From the listing below, retype exactly the line holding "Definition YEARS_HAVING_JANUARY_1ST_AS_SATURDAY : list", the line holding "else if year", and the lines between them; skip everything else.
··· EXTRACTED ENTRIES ···
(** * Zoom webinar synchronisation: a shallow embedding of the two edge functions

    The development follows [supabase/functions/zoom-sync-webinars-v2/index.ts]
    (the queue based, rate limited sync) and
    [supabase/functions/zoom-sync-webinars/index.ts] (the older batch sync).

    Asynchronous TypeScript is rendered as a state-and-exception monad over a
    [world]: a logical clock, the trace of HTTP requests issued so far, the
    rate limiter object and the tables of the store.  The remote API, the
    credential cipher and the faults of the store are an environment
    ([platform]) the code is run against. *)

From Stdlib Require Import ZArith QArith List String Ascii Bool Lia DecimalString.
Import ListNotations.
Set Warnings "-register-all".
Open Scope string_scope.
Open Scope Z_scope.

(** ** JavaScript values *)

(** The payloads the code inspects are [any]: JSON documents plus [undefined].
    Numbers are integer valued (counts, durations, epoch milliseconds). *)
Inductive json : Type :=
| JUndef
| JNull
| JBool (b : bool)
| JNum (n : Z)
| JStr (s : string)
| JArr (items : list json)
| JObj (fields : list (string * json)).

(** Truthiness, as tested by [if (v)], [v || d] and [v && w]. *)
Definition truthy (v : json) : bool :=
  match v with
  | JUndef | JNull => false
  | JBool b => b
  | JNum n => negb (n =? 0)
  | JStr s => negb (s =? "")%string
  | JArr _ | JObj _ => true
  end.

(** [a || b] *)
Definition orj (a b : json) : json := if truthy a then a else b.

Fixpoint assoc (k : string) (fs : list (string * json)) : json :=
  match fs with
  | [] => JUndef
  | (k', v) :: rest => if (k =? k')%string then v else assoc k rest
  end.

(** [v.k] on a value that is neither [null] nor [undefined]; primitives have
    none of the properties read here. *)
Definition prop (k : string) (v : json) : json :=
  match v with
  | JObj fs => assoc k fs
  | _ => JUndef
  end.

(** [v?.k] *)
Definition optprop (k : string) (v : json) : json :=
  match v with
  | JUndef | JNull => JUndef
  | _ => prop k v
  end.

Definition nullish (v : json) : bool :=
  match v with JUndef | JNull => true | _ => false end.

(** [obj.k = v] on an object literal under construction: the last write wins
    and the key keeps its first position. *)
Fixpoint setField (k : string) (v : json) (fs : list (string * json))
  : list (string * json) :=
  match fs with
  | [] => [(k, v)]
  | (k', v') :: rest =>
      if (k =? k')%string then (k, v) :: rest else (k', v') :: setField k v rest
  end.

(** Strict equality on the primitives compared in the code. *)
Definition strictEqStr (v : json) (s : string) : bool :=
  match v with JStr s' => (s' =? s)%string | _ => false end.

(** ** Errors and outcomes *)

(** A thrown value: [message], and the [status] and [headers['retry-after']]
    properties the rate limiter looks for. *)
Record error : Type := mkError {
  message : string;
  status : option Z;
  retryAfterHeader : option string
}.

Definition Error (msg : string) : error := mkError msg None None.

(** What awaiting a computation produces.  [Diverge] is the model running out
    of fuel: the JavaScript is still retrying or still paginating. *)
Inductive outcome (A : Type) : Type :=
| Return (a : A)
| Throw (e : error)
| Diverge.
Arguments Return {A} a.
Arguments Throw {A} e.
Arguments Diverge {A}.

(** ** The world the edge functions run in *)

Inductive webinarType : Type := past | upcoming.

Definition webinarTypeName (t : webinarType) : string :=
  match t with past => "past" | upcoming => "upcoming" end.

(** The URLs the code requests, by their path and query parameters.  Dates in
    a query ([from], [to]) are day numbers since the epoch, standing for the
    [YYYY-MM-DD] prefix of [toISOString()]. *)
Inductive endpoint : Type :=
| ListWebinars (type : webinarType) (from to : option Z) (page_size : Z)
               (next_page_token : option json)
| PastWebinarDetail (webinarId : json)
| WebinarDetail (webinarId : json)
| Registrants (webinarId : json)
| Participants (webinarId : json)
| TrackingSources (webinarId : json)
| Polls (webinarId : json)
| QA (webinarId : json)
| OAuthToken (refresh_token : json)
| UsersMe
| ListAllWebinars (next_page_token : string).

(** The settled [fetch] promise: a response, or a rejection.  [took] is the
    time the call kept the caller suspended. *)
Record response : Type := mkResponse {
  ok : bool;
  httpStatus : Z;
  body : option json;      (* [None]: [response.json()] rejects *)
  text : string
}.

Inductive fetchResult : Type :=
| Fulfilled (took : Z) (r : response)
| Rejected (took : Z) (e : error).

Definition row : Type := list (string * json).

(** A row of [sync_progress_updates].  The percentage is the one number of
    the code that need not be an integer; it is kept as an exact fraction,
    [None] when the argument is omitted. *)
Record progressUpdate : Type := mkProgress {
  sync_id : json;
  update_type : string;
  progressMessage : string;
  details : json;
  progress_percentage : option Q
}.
···
··· EXTRACTED ENTRIES ···
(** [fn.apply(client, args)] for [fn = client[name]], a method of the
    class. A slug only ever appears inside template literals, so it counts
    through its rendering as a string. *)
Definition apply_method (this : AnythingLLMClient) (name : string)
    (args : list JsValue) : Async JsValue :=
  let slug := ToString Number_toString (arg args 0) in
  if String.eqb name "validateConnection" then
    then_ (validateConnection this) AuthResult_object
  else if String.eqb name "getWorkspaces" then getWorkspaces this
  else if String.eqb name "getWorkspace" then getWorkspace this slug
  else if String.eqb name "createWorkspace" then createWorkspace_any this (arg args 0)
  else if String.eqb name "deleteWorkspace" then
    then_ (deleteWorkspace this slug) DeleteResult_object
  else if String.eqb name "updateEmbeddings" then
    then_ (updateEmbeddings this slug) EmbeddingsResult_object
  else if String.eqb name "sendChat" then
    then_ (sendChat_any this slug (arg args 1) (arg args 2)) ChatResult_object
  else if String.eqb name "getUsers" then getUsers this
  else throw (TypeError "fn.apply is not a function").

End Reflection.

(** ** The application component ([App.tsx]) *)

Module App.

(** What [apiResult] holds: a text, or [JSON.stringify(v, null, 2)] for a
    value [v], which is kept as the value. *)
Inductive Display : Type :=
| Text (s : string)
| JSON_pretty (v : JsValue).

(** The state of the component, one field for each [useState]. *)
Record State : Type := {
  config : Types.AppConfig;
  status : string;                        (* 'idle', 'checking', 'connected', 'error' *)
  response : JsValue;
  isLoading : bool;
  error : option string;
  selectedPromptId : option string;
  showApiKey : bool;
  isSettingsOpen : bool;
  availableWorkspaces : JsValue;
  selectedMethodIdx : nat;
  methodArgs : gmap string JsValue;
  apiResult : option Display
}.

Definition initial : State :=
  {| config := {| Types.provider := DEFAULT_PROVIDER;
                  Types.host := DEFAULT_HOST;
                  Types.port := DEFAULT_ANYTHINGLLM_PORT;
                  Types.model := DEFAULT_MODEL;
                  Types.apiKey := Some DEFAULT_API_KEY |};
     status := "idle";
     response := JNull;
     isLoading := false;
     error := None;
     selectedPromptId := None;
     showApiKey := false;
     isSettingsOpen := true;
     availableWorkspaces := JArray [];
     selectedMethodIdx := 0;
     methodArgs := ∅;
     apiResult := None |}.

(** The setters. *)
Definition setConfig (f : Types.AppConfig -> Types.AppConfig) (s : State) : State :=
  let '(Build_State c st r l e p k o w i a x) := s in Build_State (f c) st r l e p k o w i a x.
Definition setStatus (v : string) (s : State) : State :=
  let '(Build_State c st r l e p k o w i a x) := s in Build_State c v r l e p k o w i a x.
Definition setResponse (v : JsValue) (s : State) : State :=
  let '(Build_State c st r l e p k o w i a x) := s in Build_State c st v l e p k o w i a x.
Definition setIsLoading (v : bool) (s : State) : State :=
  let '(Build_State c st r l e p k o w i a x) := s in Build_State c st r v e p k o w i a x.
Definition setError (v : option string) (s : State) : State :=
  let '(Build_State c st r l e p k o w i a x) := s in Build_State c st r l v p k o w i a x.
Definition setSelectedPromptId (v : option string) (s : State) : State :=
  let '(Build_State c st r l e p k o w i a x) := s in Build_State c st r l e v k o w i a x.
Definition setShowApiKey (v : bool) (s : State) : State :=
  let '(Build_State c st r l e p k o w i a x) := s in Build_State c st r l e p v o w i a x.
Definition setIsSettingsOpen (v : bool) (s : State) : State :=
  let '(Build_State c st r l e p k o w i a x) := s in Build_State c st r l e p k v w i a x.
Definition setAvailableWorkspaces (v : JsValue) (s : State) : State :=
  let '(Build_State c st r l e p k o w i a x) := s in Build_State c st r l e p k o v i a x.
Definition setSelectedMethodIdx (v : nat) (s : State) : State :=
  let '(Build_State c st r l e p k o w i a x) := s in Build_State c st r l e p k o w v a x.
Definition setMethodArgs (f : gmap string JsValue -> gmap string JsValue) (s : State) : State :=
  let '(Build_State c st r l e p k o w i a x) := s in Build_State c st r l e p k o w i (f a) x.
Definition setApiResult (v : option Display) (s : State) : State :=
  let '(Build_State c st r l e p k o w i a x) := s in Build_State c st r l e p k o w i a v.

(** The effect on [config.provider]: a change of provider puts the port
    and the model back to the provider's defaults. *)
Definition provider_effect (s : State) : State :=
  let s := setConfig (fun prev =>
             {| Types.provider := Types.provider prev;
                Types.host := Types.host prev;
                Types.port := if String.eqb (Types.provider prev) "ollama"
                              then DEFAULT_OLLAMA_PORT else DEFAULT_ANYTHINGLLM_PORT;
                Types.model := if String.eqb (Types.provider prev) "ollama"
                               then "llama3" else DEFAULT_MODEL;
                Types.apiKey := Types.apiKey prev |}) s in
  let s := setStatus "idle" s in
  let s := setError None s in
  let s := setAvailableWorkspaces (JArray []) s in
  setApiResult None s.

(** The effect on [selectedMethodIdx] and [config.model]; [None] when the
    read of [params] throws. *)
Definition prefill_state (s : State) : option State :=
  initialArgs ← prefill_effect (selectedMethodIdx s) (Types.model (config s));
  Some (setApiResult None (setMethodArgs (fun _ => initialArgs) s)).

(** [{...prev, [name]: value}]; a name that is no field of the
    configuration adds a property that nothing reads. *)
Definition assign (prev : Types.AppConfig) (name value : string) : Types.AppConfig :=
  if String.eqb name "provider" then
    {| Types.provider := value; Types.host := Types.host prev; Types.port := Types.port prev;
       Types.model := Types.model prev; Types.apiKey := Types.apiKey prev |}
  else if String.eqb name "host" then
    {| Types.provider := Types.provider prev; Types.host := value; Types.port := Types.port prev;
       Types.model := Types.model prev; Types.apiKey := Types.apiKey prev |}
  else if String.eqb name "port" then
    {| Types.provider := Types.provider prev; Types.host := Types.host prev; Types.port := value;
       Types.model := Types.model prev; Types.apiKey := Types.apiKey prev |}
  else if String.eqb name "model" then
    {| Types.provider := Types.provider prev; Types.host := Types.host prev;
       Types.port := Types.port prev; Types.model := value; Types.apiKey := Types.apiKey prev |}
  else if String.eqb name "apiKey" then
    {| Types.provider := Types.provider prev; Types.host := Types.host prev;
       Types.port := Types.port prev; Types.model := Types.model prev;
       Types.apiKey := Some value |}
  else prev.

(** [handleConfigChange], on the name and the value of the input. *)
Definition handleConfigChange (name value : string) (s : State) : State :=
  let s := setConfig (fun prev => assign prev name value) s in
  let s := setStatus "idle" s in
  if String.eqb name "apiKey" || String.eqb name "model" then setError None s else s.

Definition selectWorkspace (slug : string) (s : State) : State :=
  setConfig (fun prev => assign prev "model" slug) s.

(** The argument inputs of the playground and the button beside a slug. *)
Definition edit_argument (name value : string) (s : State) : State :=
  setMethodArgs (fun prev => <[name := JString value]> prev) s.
···
··· EXTRACTED ENTRIES ···
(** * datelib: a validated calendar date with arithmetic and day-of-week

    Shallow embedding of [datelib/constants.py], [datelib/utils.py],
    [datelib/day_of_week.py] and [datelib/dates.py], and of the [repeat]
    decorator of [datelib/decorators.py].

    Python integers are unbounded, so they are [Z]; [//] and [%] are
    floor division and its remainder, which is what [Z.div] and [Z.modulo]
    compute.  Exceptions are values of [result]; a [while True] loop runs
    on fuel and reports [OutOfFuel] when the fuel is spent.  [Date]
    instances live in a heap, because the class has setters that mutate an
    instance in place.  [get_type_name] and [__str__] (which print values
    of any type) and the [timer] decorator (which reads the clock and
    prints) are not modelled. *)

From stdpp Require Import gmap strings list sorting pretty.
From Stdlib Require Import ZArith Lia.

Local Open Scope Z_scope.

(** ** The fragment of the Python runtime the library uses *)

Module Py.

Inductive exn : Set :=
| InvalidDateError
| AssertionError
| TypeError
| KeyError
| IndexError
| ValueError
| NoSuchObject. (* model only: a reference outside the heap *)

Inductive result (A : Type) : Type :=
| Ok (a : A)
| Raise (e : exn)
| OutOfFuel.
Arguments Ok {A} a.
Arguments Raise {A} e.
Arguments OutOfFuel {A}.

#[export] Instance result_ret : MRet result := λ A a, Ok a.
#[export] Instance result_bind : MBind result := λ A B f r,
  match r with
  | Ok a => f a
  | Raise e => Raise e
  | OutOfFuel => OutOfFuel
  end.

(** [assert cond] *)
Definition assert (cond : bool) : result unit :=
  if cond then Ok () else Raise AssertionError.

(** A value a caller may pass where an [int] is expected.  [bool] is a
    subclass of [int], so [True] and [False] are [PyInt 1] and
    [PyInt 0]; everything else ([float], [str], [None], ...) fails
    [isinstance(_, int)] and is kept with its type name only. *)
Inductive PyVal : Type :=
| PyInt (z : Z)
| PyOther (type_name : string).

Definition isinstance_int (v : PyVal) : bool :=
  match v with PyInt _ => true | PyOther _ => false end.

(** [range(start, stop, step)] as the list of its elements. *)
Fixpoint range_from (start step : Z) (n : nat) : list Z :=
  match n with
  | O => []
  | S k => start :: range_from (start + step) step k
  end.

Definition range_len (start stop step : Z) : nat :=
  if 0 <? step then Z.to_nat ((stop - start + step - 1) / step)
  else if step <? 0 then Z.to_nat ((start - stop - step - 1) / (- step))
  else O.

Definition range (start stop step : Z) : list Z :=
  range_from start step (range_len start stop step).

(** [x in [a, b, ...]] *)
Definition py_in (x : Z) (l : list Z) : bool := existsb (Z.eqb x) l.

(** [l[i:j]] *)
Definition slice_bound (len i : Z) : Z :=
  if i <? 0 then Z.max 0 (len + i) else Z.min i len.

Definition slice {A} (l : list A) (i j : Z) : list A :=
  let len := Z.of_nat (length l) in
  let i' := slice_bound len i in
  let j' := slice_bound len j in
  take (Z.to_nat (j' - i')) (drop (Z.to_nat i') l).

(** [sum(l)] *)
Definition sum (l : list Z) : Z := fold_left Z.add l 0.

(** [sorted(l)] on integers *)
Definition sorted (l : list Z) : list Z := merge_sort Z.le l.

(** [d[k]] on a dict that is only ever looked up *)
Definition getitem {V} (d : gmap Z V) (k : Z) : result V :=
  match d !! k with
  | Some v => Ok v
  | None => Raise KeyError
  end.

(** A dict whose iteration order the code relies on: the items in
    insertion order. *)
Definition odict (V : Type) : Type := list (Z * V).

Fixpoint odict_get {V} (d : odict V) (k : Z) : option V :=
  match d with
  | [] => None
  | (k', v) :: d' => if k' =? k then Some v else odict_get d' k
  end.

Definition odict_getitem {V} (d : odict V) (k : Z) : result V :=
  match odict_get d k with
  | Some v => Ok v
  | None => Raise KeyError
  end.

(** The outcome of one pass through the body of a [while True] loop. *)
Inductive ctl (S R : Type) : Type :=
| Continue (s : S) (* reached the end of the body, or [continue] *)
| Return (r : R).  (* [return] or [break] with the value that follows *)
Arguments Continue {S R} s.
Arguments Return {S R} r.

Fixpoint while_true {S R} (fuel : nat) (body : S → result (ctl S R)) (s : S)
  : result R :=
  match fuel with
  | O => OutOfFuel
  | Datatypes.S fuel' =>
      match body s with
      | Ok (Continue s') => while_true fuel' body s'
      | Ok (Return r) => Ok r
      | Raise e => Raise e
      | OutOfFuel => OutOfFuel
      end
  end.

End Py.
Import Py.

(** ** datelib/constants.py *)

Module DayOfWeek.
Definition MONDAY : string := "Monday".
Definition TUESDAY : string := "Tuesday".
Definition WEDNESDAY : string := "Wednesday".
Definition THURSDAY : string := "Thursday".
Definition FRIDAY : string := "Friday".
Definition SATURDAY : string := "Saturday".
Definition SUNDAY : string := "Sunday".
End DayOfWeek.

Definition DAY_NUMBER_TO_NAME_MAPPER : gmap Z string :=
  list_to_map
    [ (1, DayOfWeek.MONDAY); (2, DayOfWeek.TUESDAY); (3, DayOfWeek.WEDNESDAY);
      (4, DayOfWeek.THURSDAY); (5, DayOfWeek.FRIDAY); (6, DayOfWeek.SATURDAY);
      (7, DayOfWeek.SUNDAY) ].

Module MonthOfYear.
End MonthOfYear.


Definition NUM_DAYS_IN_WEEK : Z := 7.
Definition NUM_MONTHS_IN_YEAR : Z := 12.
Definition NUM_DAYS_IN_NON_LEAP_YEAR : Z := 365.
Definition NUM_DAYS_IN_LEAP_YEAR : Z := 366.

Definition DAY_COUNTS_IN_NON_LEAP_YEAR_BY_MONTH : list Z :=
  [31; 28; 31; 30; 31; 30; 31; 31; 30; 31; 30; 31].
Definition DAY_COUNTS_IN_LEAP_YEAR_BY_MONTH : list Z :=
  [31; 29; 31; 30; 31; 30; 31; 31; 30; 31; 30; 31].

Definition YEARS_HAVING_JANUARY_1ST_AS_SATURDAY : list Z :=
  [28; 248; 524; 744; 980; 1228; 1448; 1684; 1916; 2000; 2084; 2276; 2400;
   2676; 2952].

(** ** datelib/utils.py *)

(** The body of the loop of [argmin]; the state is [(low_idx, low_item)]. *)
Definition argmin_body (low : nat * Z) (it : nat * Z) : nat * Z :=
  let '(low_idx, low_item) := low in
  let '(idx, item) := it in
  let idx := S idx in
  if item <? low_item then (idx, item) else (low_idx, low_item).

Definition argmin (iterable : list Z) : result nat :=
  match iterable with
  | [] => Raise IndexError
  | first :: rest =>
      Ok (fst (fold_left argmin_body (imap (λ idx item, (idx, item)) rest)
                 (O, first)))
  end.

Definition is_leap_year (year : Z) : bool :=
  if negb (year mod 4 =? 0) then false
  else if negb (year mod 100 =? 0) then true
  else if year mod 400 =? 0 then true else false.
···
→ **REPLY TO THE EXERCISE**:
Definition YEARS_HAVING_JANUARY_1ST_AS_SATURDAY : list Z :=
  [28; 248; 524; 744; 980; 1228; 1448; 1684; 1916; 2000; 2084; 2276; 2400;
   2676; 2952].

(** ** datelib/utils.py *)

(** The body of the loop of [argmin]; the state is [(low_idx, low_item)]. *)
Definition argmin_body (low : nat * Z) (it : nat * Z) : nat * Z :=
  let '(low_idx, low_item) := low in
  let '(idx, item) := it in
  let idx := S idx in
  if item <? low_item then (idx, item) else (low_idx, low_item).

Definition argmin (iterable : list Z) : result nat :=
  match iterable with
  | [] => Raise IndexError
  | first :: rest =>
      Ok (fst (fold_left argmin_body (imap (λ idx item, (idx, item)) rest)
                 (O, first)))
  end.

Definition is_leap_year (year : Z) : bool :=
  if negb (year mod 4 =? 0) then false
  else if negb (year mod 100 =? 0) then true
  else if year mod 400 =? 0 then true else false.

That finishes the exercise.